What to work on: Search the entries below for "Definition", and copy each line where it appears.
Data excerpts section start
(* ===== verification/CacheSpec.v ===== *)
(** * The cache as a map from digests to entries

    [view] reads the file system the way the cache does: an entry is a sidecar.
    [cache_ok] is the invariant: every [.bin] holds bytes that hash to its name, and
    every sidecar parses, describes the digest it is named after and has its [.bin].
    Each visible effect of an operation is one update of the view; everything else it
    writes is invisible.  This holds whatever system calls fail, wherever the process
    is killed, and whatever the server answers. *)

From S2P Require Import Prelude Exceptions Eff PyBytes Ledger Sha256 CacheNames CacheDisk LocalCache HttpCache.
From S2P Require Import CacheFrame.
From stdpp Require Import options.

(** ** Sidecars read back *)

Lemma names_of_strs ns : names_of (Some (JArr (JStr <$> ns))) = Ok ns.
Proof.
  cbn [names_of json_iter mret result_ret mbind result_bind].
  cut (∀ acc, foldM (λ acc x, s ← as_str x; mret (acc ++ [s])) acc (JStr <$> ns) = (Ok (acc ++ ns) : res (list string))).
  { intros H. apply (H []). }
  induction ns as [|n ns IH]; intros acc; [by rewrite app_nil_r|].
  cbn [fmap list_fmap foldM as_str mret result_ret mbind result_bind]. rewrite IH. by rewrite <-app_assoc.
Qed.

Lemma as_opt_str_opt_json o : as_opt_str (Some (opt_json o)) = Ok o.
Proof. by destruct o. Qed.

Lemma info_from_json_body info : info_from_json (sidecar_body info) = Ok (with_path info None).
Proof.
  unfold info_from_json, sidecar_body, get_str, json_getitem, json_get, getitem.
  repeat (first [rewrite lookup_insert_eq | rewrite lookup_insert_ne by discriminate];
    cbn [mbind result_bind mret result_ret as_str py_int]).
  rewrite names_of_strs. cbn [mbind result_bind]. rewrite !as_opt_str_opt_json. by destruct info.
Qed.

Section Spec.
Context {R : Type} {HT : Http R} {PE : PyEnv}.
Implicit Types (w : CWorld R) (f g : gmap path file) (h : string).

Lemma entry_of_body info :
  entry_of (FJson (sidecar_body info)) = Ok (with_path info (Some (bin_path (sha info)))).
Proof. unfold entry_of, load_json. cbn [mbind result_bind]. rewrite info_from_json_body. by destruct info. Qed.

Lemma entry_of_path x info : entry_of x = Ok info → info_path info = Some (bin_path (sha info)).
Proof. by intros (j & _ & (i & _ & [= <-])%bind_Ok)%bind_Ok. Qed.

(** ** The view and the invariant *)

Definition bin_at (f : gmap path file) (h : string) : option file := f !! (None, h +:+ ".bin").
Definition side_at (f : gmap path file) (h : string) : option file := f !! (None, h +:+ ".json").

Definition view (f : gmap path file) (h : string) : option CacheEntryInfo :=
  x ← side_at f h;
  match entry_of x with Ok info => Some info | Raise _ => None end.

Record cache_ok (f : gmap path file) : Prop := {
  ok_bin : ∀ h x, bin_at f h = Some x → sha256 (bytes_of x) = h;
  ok_side : ∀ h x, side_at f h = Some x →
    ∃ info, entry_of x = Ok info ∧ sha info = h ∧ is_Some (bin_at f h);
}.

Definition upd {A} (v : string → option A) (h : string) (x : option A) : string → option A :=
  λ k, if decide (k = h) then x else v k.

(** The invariant is kept and nothing visible changes; exactly [h] changes. *)
Definition unchanged f g : Prop := cache_ok f → cache_ok g ∧ ∀ k, view g k = view f k.
Definition changed h (x : option CacheEntryInfo) f g : Prop :=
  cache_ok f → cache_ok g ∧ ∀ k, view g k = upd (view f) h x k.

Lemma bin_at_same f g h : f ≃ g → bin_at f h = bin_at g h.
Proof. intros H. apply H, partial_bin. Qed.
Lemma side_at_same f g h : f ≃ g → side_at f h = side_at g h.
Proof. intros H. apply H, partial_json. Qed.

Lemma unchanged_same f g : g ≃ f → unchanged f g.
Proof.
  intros H [Hb Hs]. split.
  - split; [intros h x; rewrite (bin_at_same _ _ _ H); apply Hb|].
    intros h x. rewrite (side_at_same _ _ _ H), (bin_at_same _ _ _ H). apply Hs.
  - intros k. unfold view. by rewrite (side_at_same _ _ _ H).
Qed.

Lemma unchanged_refl f : unchanged f f.
Proof. by apply unchanged_same. Qed.

Lemma unchanged_trans f1 f2 f3 : unchanged f1 f2 → unchanged f2 f3 → unchanged f1 f3.
Proof.
  intros H1 H2 Hok. destruct (H1 Hok) as [Hok2 Hv2]. destruct (H2 Hok2) as [Hok3 Hv3].
  split; [done|]. intros k. by rewrite Hv3, Hv2.
Qed.

Lemma changed_l h x f1 f2 f3 : unchanged f1 f2 → changed h x f2 f3 → changed h x f1 f3.
Proof.
  intros H1 H2 Hok. destruct (H1 Hok) as [Hok2 Hv2]. destruct (H2 Hok2) as [Hok3 Hv3].
  split; [done|]. intros k. rewrite Hv3. unfold upd. by rewrite Hv2.
Qed.

Lemma changed_r h x f1 f2 f3 : changed h x f1 f2 → unchanged f2 f3 → changed h x f1 f3.
Proof.
  intros H1 H2 Hok. destruct (H1 Hok) as [Hok2 Hv2]. destruct (H2 Hok2) as [Hok3 Hv3].
  split; [done|]. intros k. by rewrite Hv3, Hv2.
Qed.

(** ** The four writes *)

Lemma side_insert_bin f h k x : side_at (<[(None, h +:+ ".bin") := x]> f) k = side_at f k.
Proof. unfold side_at. apply lookup_insert_ne. intros [= H]. by apply (json_not_bin k h). Qed.
Lemma bin_insert_side f h k x : bin_at (<[(None, h +:+ ".json") := x]> f) k = bin_at f k.
Proof. unfold bin_at. apply lookup_insert_ne. intros [= H]. by apply (json_not_bin h k). Qed.
Lemma side_delete_bin f h k : side_at (delete (None, h +:+ ".bin") f) k = side_at f k.
Proof. unfold side_at. apply lookup_delete_ne. intros [= H]. by apply (json_not_bin k h). Qed.
Lemma bin_delete_side f h k : bin_at (delete (None, h +:+ ".json") f) k = bin_at f k.
Proof. unfold bin_at. apply lookup_delete_ne. intros [= H]. by apply (json_not_bin h k). Qed.
Lemma side_insert f h k x : side_at (<[(None, h +:+ ".json") := x]> f) k = upd (side_at f) h (Some x) k.
Proof.
  unfold side_at, upd. case_decide as Hk; [subst; apply lookup_insert_eq|].
  apply lookup_insert_ne. intros [= H]. apply Hk. by apply app_string_inj_r in H.
Qed.
Lemma bin_insert f h k x : bin_at (<[(None, h +:+ ".bin") := x]> f) k = upd (bin_at f) h (Some x) k.
Proof.
  unfold bin_at, upd. case_decide as Hk; [subst; apply lookup_insert_eq|].
  apply lookup_insert_ne. intros [= H]. apply Hk. by apply app_string_inj_r in H.
Qed.
Lemma side_delete f h k : side_at (delete (None, h +:+ ".json") f) k = upd (side_at f) h None k.
Proof.
  unfold side_at, upd. case_decide as Hk; [subst; apply lookup_delete_eq|].
  apply lookup_delete_ne. intros [= H]. apply Hk. by apply app_string_inj_r in H.
Qed.
Lemma bin_delete f h k : bin_at (delete (None, h +:+ ".bin") f) k = upd (bin_at f) h None k.
Proof.
  unfold bin_at, upd. case_decide as Hk; [subst; apply lookup_delete_eq|].
  apply lookup_delete_ne. intros [= H]. apply Hk. by apply app_string_inj_r in H.
Qed.

Lemma write_bin_unchanged f h d : sha256 d = h → unchanged f (<[(None, h +:+ ".bin") := FBytes d]> f).
Proof.
  intros Hd [Hb Hs]. split; [|intros k; unfold view; by rewrite side_insert_bin]. split.
  - intros k x. rewrite bin_insert. unfold upd. case_decide; [intros [= <-]; by subst|apply Hb].
  - intros k x. rewrite side_insert_bin. intros (info & He & Hi & Hx)%Hs. exists info. split_and!; [done..|].
    rewrite bin_insert. unfold upd. case_decide; eauto.
Qed.

Lemma delete_bin_unchanged f h : side_at f h = None → unchanged f (delete (None, h +:+ ".bin") f).
Proof.
  intros Hn [Hb Hs]. split; [|intros k; unfold view; by rewrite side_delete_bin]. split.
  - intros k x. rewrite bin_delete. unfold upd. case_decide; [done|apply Hb].
  - intros k x. rewrite side_delete_bin. intros Hk. destruct (Hs k x Hk) as (info & He & Hi & Hx).
    exists info. split_and!; [done..|]. rewrite bin_delete. unfold upd. case_decide; [by simplify_eq|done].
Qed.

Lemma write_side_changed f h info :
  sha info = h → is_Some (bin_at f h) →
  changed h (Some (with_path info (Some (bin_path h)))) f (<[(None, h +:+ ".json") := FJson (sidecar_body info)]> f).
Proof.
  intros Hi Hbin [Hb Hs]. split; [split|].
  - intros k x. rewrite bin_insert_side. apply Hb.
  - intros k x. rewrite side_insert. unfold upd. case_decide as Hk.
    + intros [= <-]. subst k. rewrite entry_of_body, bin_insert_side, Hi. eexists. by rewrite <-Hi in *.
    + intros (info' & ? & ? & ?)%Hs. exists info'. by rewrite bin_insert_side.
  - intros k. unfold view. rewrite side_insert. unfold upd. case_decide; [|done].
    cbn [mbind option_bind]. by rewrite entry_of_body, Hi.
Qed.

Lemma delete_side_changed f h : changed h None f (delete (None, h +:+ ".json") f).
Proof.
  intros [Hb Hs]. split; [split|].
  - intros k x. rewrite bin_delete_side. apply Hb.
  - intros k x. rewrite side_delete. unfold upd. case_decide; [done|].
    intros (info' & ? & ? & ?)%Hs. exists info'. by rewrite bin_delete_side.
  - intros k. unfold view. rewrite side_delete. unfold upd. by case_decide.
Qed.

Lemma unchanged_changed h f g : unchanged f g → changed h (view f h) f g.
Proof.
  intros H Hok. destruct (H Hok) as [Hg Hv]. split; [done|]. intros k. rewrite Hv. unfold upd.
  by case_decide; subst.
Qed.

(** ** Entries the cache reads are entries of the view *)

Lemma view_Some f h info :
  cache_ok f → view f h = Some info → sha info = h ∧ is_Some (bin_at f h) ∧ (∃ msg, h = sha256 msg) ∧
    info_path info = Some (bin_path h).
Proof.
  intros [Hb Hs]. unfold view. intros (x & Hx & Hi)%bind_Some. destruct (entry_of x) eqn:E; [|done].
  injection Hi as ->. destruct (Hs h x Hx) as (i & Hi & Hh & [y Hy]). rewrite E in Hi. injection Hi as <-.
  split_and!; [done|eauto| |rewrite <-Hh; by eapply entry_of_path]. exists (bytes_of y). symmetry. by eapply Hb.
Qed.

Lemma elem_of_glob n w :
  n ∈ glob_json w ↔ ∃ h, n = h +:+ ".json" ∧ is_Some (side_at (fs w) h).
Proof.
  unfold glob_json. rewrite elem_of_sorted, list_elem_of_fmap. split.
  - intros ([d n'] & -> & [[Hd [l Hl]] Hin]%list_elem_of_filter). cbn [fst snd] in *. subst d.
    assert (n' = String.string_of_list_ascii l +:+ ".json") as Hn.
    { apply chars_inj. by rewrite Hl, chars_app, chars_of_list. }
    eexists. split; [exact Hn|]. unfold side_at. rewrite <-Hn. apply elem_of_dom. by apply elem_of_elements.
  - intros (h & -> & Hin). exists (None, h +:+ ".json"). split; [done|]. apply list_elem_of_filter.
    split; [split; [done|]|by apply elem_of_elements, elem_of_dom]. cbn [snd]. rewrite chars_app. by exists (chars h).
Qed.

Lemma read_path_Ok p w x w' : read_path p w = (Ok x, w') → fs w !! p = Some x ∧ fs w' = fs w.
Proof.
  intros H. pose proof (silent_read p _ _ _ H) as Hf. split; [|done]. revert H. unfold read_path.
  intros [(u & w1 & H1 & H)|(e & _ & [=])]%act_bind_inv. apply silent_sys in H1.
  apply act_bind_inv in H as [(o & w2 & [= <- <-] & H)|(e & [=] & _)]. rewrite H1 in H.
  destruct (fs w !! p); [by injection H as -> _|done].
Qed.

Lemma read_sidecar_Ok p w info w' :
  read_sidecar p w = (Ok info, w') → ∃ x, fs w !! p = Some x ∧ entry_of x = Ok info.
Proof.
  unfold read_sidecar. intros [(x & w1 & H1 & [= H _])|(e & _ & [=])]%act_bind_inv.
  apply read_path_Ok in H1 as [H1 _]. eauto.
Qed.

Lemma try_sidecar_Some n w info w' :
  try_sidecar n w = (Ok (Some info), w') → ∃ x, fs w !! (None, n) = Some x ∧ entry_of x = Ok info.
Proof.
  unfold try_sidecar, catch. destruct ((read_sidecar (None, n) ≫= _) w) as [[o|e] w1] eqn:E.
  - intros [= -> <-]. apply act_bind_inv in E as [(i & w2 & H & [= -> _])|(e & _ & [=])].
    by apply read_sidecar_Ok in H.
  - by destruct (bad_sidecar e).
Qed.

Lemma first_entry_Some p ns w info w' :
  first_entry p ns w = (Ok (Some info), w') →
  p info = true ∧ ∃ n x, n ∈ ns ∧ fs w !! (None, n) = Some x ∧ entry_of x = Ok info.
Proof.
  revert w. induction ns as [|n ns IH]; intros w; cbn [first_entry]; [done|].
  intros [(o & w1 & H1 & H)|(e & _ & [=])]%act_bind_inv.
  pose proof (silent_try_sidecar _ _ _ _ H1) as Hf.
  assert (first_entry p ns w1 = (Ok (Some info), w') → p info = true ∧
    ∃ m x, m ∈ n :: ns ∧ fs w !! (None, m) = Some x ∧ entry_of x = Ok info) as Hrest.
  { intros (Hp & m & x & Hm & Hx & He)%IH. rewrite Hf in Hx. split; [done|]. exists m, x. by rewrite elem_of_cons; auto. }
  destruct o as [i|]; [|auto]. destruct (p i) eqn:Hp; [|auto]. injection H as -> _. split; [done|].
  apply try_sidecar_Some in H1 as (x & Hx & He). exists n, x. by rewrite elem_of_cons; auto.
Qed.

Lemma all_entries_Ok ns w l w' :
  all_entries ns w = (Ok l, w') →
  ∀ info, info ∈ l → ∃ n x, n ∈ ns ∧ fs w !! (None, n) = Some x ∧ entry_of x = Ok info.
Proof.
  revert w l w'. induction ns as [|n ns IH]; intros w l w'; cbn [all_entries].
  - intros [= <- _] info []%not_elem_of_nil.
  - intros [(o & w1 & H1 & H)|(e & _ & [=])]%act_bind_inv.
    pose proof (silent_try_sidecar _ _ _ _ H1) as Hf.
    apply act_bind_inv in H as [(l' & w2 & H2 & [= <- <-])|(e & _ & [=])]. intros info Hin.
    assert (info ∈ l' → ∃ m x, m ∈ n :: ns ∧ fs w !! (None, m) = Some x ∧ entry_of x = Ok info) as Hrest.
    { intros (m & x & Hm & Hx & He)%(IH _ _ _ H2). rewrite Hf in Hx. exists m, x. by rewrite elem_of_cons; auto. }
    destruct o as [i|]; [|auto]. apply elem_of_cons in Hin as [->|Hin]; [|auto].
    apply try_sidecar_Some in H1 as (x & Hx & He). exists n, x. by rewrite elem_of_cons; auto.
Qed.

(** A sidecar listed by [glob] is an entry of the view. *)
Lemma glob_view w n x info :
  cache_ok (fs w) → n ∈ glob_json w → fs w !! (None, n) = Some x → entry_of x = Ok info →
  view (fs w) (sha info) = Some info.
Proof.
  intros Hok (h & -> & _)%elem_of_glob Hx He. destruct (ok_side _ Hok h x Hx) as (i & Hi & Hh & _).
  rewrite He in Hi. injection Hi as <-. unfold view, side_at. by rewrite Hh, Hx; cbn; rewrite He.
Qed.

Lemma find_by_name_Ok name w info w' :
  cache_ok (fs w) → find_by_name name w = (Ok (Some info), w') →
  view (fs w) (sha info) = Some info ∧ name ∈ names info.
Proof.
  intros Hok. unfold find_by_name. intros [(ns & w1 & [= <- <-] & H)|(e & _ & [=])]%act_bind_inv.
  apply first_entry_Some in H as (Hp & n & x & Hn & Hx & He). apply bool_decide_eq_true in Hp.
  split; [by eapply glob_view|done].
Qed.

Lemma list_entries_Ok w l w' :
  cache_ok (fs w) → list_entries w = (Ok l, w') → ∀ info, info ∈ l → view (fs w) (sha info) = Some info.
Proof.
  intros Hok. unfold list_entries. intros [(ns & w1 & [= <- <-] & H)|(e & _ & [=])]%act_bind_inv info Hin.
  destruct (all_entries_Ok _ _ _ _ H info Hin) as (n & x & Hn & Hx & He). by eapply glob_view.
Qed.

Lemma resolve_Ok i w info w' :
  cache_ok (fs w) → resolve i w = (Ok info, w') →
  view (fs w) (sha info) = Some info ∧
  (if HEX_PAT i then chars i `prefix_of` chars (sha info) else i ∈ names info).
Proof.
  intros Hok. unfold resolve. intros [(is_sha & w1 & [= Hs <-] & H)|(e & _ & [=])]%act_bind_inv.
  apply looks_like_sha_Ok in Hs as [_ ->]. destruct (HEX_PAT i).
  - apply act_bind_inv in H as [(l & w2 & H & Hm)|(e & _ & [=])].
    destruct (filter _ l) as [|j [|j' js]] eqn:Hf; try done. injection Hm as -> _.
    assert (info ∈ filter (λ info, chars i `prefix_of` chars (sha info)) l) as [Hp Hin]%list_elem_of_filter.
    { rewrite Hf. by apply list_elem_of_singleton. }
    split; [by eapply list_entries_Ok|done].
  - apply act_bind_inv in H as [([j|] & w2 & H & Hm)|(e & _ & [=])]; [|done]. injection Hm as -> _.
    by apply find_by_name_Ok in H.
Qed.
End Spec.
Data excerpts section end
Exercise output:
Definition bin_at (f : gmap path file) (h : string) : option file := f !! (None, h +:+ ".bin").
Definition side_at (f : gmap path file) (h : string) : option file := f !! (None, h +:+ ".json").
Definition view (f : gmap path file) (h : string) : option CacheEntryInfo :=
Definition upd {A} (v : string → option A) (h : string) (x : option A) : string → option A :=
Definition unchanged f g : Prop := cache_ok f → cache_ok g ∧ ∀ k, view g k = view f k.
Definition changed h (x : option CacheEntryInfo) f g : Prop :=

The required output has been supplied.